At some point, experts involved in product and software development realised that there are many components that are repeatable and can be used for many different purposes. A simple example – the “play” button has the same function on a DVD player, PlayStation and even some laptops. That’s how component libraries came into existence. The best component libraries define how specific components look and behave and how they should be implemented.

With Design Systems, companies can ensure the consistency of their products (which is important from the customers’ point of view) but also optimise production costs.

There are many definitions of a design system. They mostly depend on who’s the end user you think about. Typically, the main group that uses design systems are teams working on the products (both physical and digital). Of course, the end-user interacting with the product is also a beneficiary of the design system.
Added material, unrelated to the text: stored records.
(* ===== verification/Units.v ===== *)
(** * Unit files (src/internal/systemd/render.go, extra_units.go)

    The specification of a unit, its validation and the renderer, a pure
    function.  What the operator controls is the path of a binary: [unit_exact]
    reads a rendered unit back by its directives.  The extra units take more
    paths, and two of them are not checked ([extra_unit_exact],
    [dashboard_path_injects]). *)
From S2P Require Export Lines Config EnvFile.
#[local] Open Scope Z_scope.

Definition ComponentSplitter : gostring := lit "splitter".
Definition ComponentXray : gostring := lit "xray".
Definition ComponentOrigin : gostring := lit "origin".
Definition ServiceUser : gostring := lit "split-tunnel".
Definition ServiceGroup : gostring := lit "split-tunnel".
Definition XrayKeyGroup : gostring := lit "split-tunnel-xray".
Definition UnitDir : gostring := lit "/etc/systemd/system".
Definition WantsDir : gostring := lit "/etc/systemd/system/multi-user.target.wants".
Definition StateDir : gostring := lit "/etc/split-tunnel".
Definition LogDir : gostring := lit "/var/log/split-tunnel".
Definition DataDir : gostring := lit "/var/lib/split-tunnel".
Definition BinaryPrefix : gostring := lit "/opt/split-tunnel".
Definition UnitsBackupDir : gostring := StateDir ++ lit "/units-backup".
Definition XrayBinaryPath : gostring := BinaryPrefix ++ lit "/xray/current/xray".
Definition maxBinPathLen : nat := 4096.

(** [EnvFile] and [canonicalEnvFile]: the directory is the constant. *)
Definition EnvFile (role : gostring) : gostring := StateDir ++ lit "/" ++ role ++ lit ".env".
Definition canonicalEnvFile (role : gostring) : gostring := StateDir ++ lit "/" ++ role ++ lit ".env".

Record Spec := mkSpec {
  u_Role : gostring; Component : gostring; BinPath : gostring; u_EnvFile : gostring; UnitName : gostring;
  OriginVersion : gostring; OriginEnabled : bool; RequiresUnits : list gostring
}.

#[export] Instance Spec_expandable : Expandable Spec := {| expand := λ s,
  mkSpec (u_Role s) (Component s) (BinPath s) (u_EnvFile s) (UnitName s) (OriginVersion s) (OriginEnabled s) (RequiresUnits s) |}.

(** ** Names and paths *)

Definition alnum (c : byte) : bool := is_lower c || is_digit c.

(** [^[a-z0-9][a-z0-9-]*] and a suffix. *)
Definition named (suffix name : gostring) : bool :=
  has_suffix name suffix
  && match take (length name - length suffix) name with
     | c :: l => alnum c && forallb (λ c, alnum c || beqb c x2d) l
     | [] => false
     end.

Definition unitNameRE : gostring → bool := named (lit ".service").
Definition socketNameRE : gostring → bool := named (lit ".socket").

Definition digits_ok (s : gostring) : bool := negb (streqb s []) && forallb is_digit s.
Definition versionRE (v : gostring) : bool :=
  match v with
  | c :: v => beqb c x76 && match split_on x2e v with [a; b; c] => digits_ok a && digits_ok b && digits_ok c | _ => false end
  | [] => false
  end.

Definition isAbsPath (p : gostring) : bool :=
  has_prefix [x2f] p || match p with _ :: b :: c :: _ => beqb b x3a && (beqb c x5c || beqb c x2f) | _ => false end.

Definition blanks : gostring := [x20; x09; x0a].

Definition path_ok (p : gostring) : bool := negb (streqb p []) && isAbsPath p && negb (contains_any blanks p).

Definition binPath_ok (p : gostring) : bool := path_ok p && (length p <=? maxBinPathLen)%nat.

Definition known_role (r : gostring) : bool := streqb r RoleGermany || streqb r RoleIran.

Definition defaultUnitName (s : Spec) : option gostring :=
  if streqb (Component s) ComponentSplitter then Some (u_Role s ++ lit "-splitter.service")
  else if streqb (Component s) ComponentXray then if streqb (u_Role s) RoleGermany then Some (lit "xray-germany.service") else None
  else if streqb (Component s) ComponentOrigin then if streqb (u_Role s) RoleIran then Some (lit "iran-origin.service") else None
  else None.

Definition unitName (s : Spec) : option gostring :=
  match (if streqb (UnitName s) [] then defaultUnitName s else Some (UnitName s)) with
  | Some name => if unitNameRE name then Some name else None
  | None => None
  end.

Definition validate (s : Spec) : bool :=
  known_role (u_Role s)
  && match unitName s with Some _ => true | None => false end
  && negb (streqb (Component s) ComponentOrigin && negb (streqb (u_Role s) RoleIran))
  && negb (streqb (Component s) ComponentXray && negb (streqb (u_Role s) RoleGermany))
  && binPath_ok (BinPath s)
  && (if streqb (Component s) ComponentSplitter then
        streqb (u_EnvFile s) (canonicalEnvFile (u_Role s)) && streqb (OriginVersion s) []
      else if streqb (Component s) ComponentXray then streqb (u_EnvFile s) [] && streqb (OriginVersion s) []
      else if streqb (Component s) ComponentOrigin then streqb (u_EnvFile s) [] && versionRE (OriginVersion s)
      else true)
  && forallb unitNameRE (RequiresUnits s).

(** ** The renderer *)

Definition description (role component : gostring) : gostring :=
  if streqb role RoleGermany then
    if streqb component ComponentSplitter then lit "germany-splitter (asymmetric split-tunnel)"
    else if streqb component ComponentXray then lit "Xray core (Germany down-carrier, VLESS+Reality)" else []
  else if streqb component ComponentSplitter then lit "iran-splitter (asymmetric split-tunnel)"
  else if streqb component ComponentOrigin then lit "Caddy up-carrier origin (iran)" else [].

Definition unitBase (name : gostring) : gostring := take (length name - 8) name.

(** The targets the unit is ordered after and wants: the same list. *)
Definition orderingTargets (s : Spec) : list gostring :=
  lit "network-online.target" ::
  (if streqb (Component s) ComponentSplitter then
     (if streqb (u_Role s) RoleGermany then [lit "xray-germany.service"] else [])
     ++ (if streqb (u_Role s) RoleIran && OriginEnabled s then [lit "iran-origin.service"] else [])
   else []).

Definition exec_lines (s : Spec) : list gostring :=
  if streqb (Component s) ComponentSplitter then
    [lit "ExecStart=" ++ BinPath s; lit "EnvironmentFile=" ++ u_EnvFile s; lit "Restart=always"]
  else if streqb (Component s) ComponentXray then
    [lit "ExecStart=" ++ BinPath s ++ lit " run -config " ++ StateDir ++ lit "/xray-germany.json"; lit "Restart=on-failure"]
  else if streqb (Component s) ComponentOrigin then
    [lit "Environment=XDG_DATA_HOME=" ++ DataDir;
     lit "ExecStart=" ++ BinPath s ++ lit " run --config " ++ StateDir ++ lit "/Caddyfile --adapter caddyfile"; lit "Restart=on-failure"]
  else [].

Definition unit_lines (name : gostring) (s : Spec) : list gostring :=
  [lit "# " ++ name; lit "[Unit]"; lit "Description=" ++ description (u_Role s) (Component s);
   lit "After=" ++ join_words (orderingTargets s); lit "Wants=" ++ join_words (orderingTargets s);
   lit "StartLimitIntervalSec=300"; lit "StartLimitBurst=10"; []; lit "[Service]"; lit "Type=simple";
   lit "User=" ++ ServiceUser; lit "Group=" ++ ServiceGroup]
  ++ exec_lines s ++ [lit "RestartSec=5"]
  ++ (if streqb (Component s) ComponentXray then
        [lit "RestartPreventExitStatus=23"; lit "AmbientCapabilities=CAP_NET_BIND_SERVICE";
         lit "CapabilityBoundingSet=CAP_NET_BIND_SERVICE"; lit "LimitNOFILE=100000"; lit "SupplementaryGroups=" ++ XrayKeyGroup]
      else [lit "LimitNOFILE=65535"])
  ++ [lit "NoNewPrivileges=true"; lit "PrivateTmp=true"; lit "ProtectSystem=full"; lit "ProtectHome=true"]
  ++ (if streqb (Component s) ComponentXray then [lit "ReadWritePaths=" ++ LogDir]
      else if streqb (Component s) ComponentOrigin then [lit "ReadWritePaths=" ++ DataDir] else [])
  ++ [lit "StandardOutput=journal"; lit "StandardError=journal"; lit "SyslogIdentifier=" ++ unitBase name; [];
      lit "[Install]"; lit "WantedBy=multi-user.target"].
Definition ModeCaddy : gostring := lit "caddy".
Definition ModeCDN : gostring := lit "cdn".
Definition ModeNone : gostring := lit "none".
Definition ACMEHTTP01 : gostring := lit "http01".
Definition ACMETLSALPN01 : gostring := lit "tlsalpn01".
Definition CDNTLSOrigin : gostring := lit "tlsOrigin".
Definition CDNPlainOrigin : gostring := lit "plainOrigin".
Definition CDNOriginTrustPullCA : gostring := lit "pullCA".
Definition CDNOriginTrustUnauthenticated : gostring := lit "unauthenticatedTLS".
Definition UpstreamPath : gostring := ExpectedCarrierPath.
Definition managedMarker : gostring := lit "# Managed by split-tunnel installer - do not edit by hand".
Definition wsIdleTimeout : gostring := lit "3600s".

Record Plan := mkPlan {
  Mode : gostring; Domain : gostring; UpstreamAddr : gostring; OriginPort : Z; ACMEChallenge : gostring;
  ACMEEmail : gostring; CDNSecurity : gostring; CDNOriginTrust : gostring
}.

Inductive field := FDomain | FUpstream | FPort | FChallenge | FEmail | FCDN | FTrust | FSecurity | FACME | FCaddyCDN | FMode.
Definition unless (b : bool) (f : field) : list field := if b then [] else [f].

(** ** Validation *)

(** [IP.IsLoopback] *)
Definition IsLoopback (ip : list byte) : bool :=
  match To4 ip with
  | Some v4 => match v4 with a :: _ => bz a =? 127 | [] => false end
  | None => bool_decide (ip = replicate 15 x00 ++ [x01])
  end.

Definition parseUpstreamPort (s : gostring) : option Z :=
  if streqb s [] || negb (forallb is_digit s) || (5 <? length s)%nat then None
  else match digits_value 0 s with
       | Some n => if (n <? 1) || (65535 <? n) then None else Some n
       | None => None
       end.

Definition validateDomain (d : gostring) : list field := unless (negb (streqb d []) && ValidUploadDomain d) FDomain.
(* ===== verification/Xray.v ===== *)
(** * Xray configurations (src/internal/xray)

    What the program gives to Xray and reads from it, as pure functions: the
    names of a release and the check of its digest, the output of [xray x25519],
    the configurations of the Germany node (one and two instances) and of the
    Iran consumer, and the reading of an installed configuration.

    A configuration is a JSON tree.  Its text is the work of [encoding/json],
    two parameters with the law that a tree of ASCII strings is read back as it
    was written; SHA-256 and the X25519 public key of a private one are
    parameters.  The error messages are not kept. *)
From S2P Require Export Pairing Units.
From S2P Require Import Origin.
#[local] Open Scope Z_scope.
#[local] Set Warnings "-register-all".

(** ** Releases (version.go) *)

Definition PinnedVersion : gostring := lit "v26.3.27".
Definition releaseBaseURL : gostring := lit "https://github.com/XTLS/Xray-core/releases/download/".
Definition ArchLinux64 : gostring := lit "linux-64".
Definition ArchLinuxARM64 : gostring := lit "linux-arm64-v8a".
Definition ArchLinuxARM7 : gostring := lit "linux-arm32-v7a".
Definition ArchLinux32 : gostring := lit "linux-32".

(** The regular expression is that of systemd's [versionRE]. *)
Definition ValidVersion (v : gostring) : bool := versionRE v.

Definition ArchForGOARCH (goarch : gostring) : option gostring :=
  if streqb goarch (lit "amd64") then Some ArchLinux64 else if streqb goarch (lit "arm64") then Some ArchLinuxARM64
  else if streqb goarch (lit "arm") then Some ArchLinuxARM7 else if streqb goarch (lit "386") then Some ArchLinux32 else None.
We especially like this definition focusing on product experience:

“A design system is a set of standards to manage design at scale by reducing redundancy while creating a shared language and visual consistency across different pages and channels.”

Therese Fessenden; Nielsen Norman Group [1]

And here’s another interesting definition focusing on team collaboration:

“A Design System is the single source of truth which groups all the elements that will allow the teams to design, realise and develop a product.”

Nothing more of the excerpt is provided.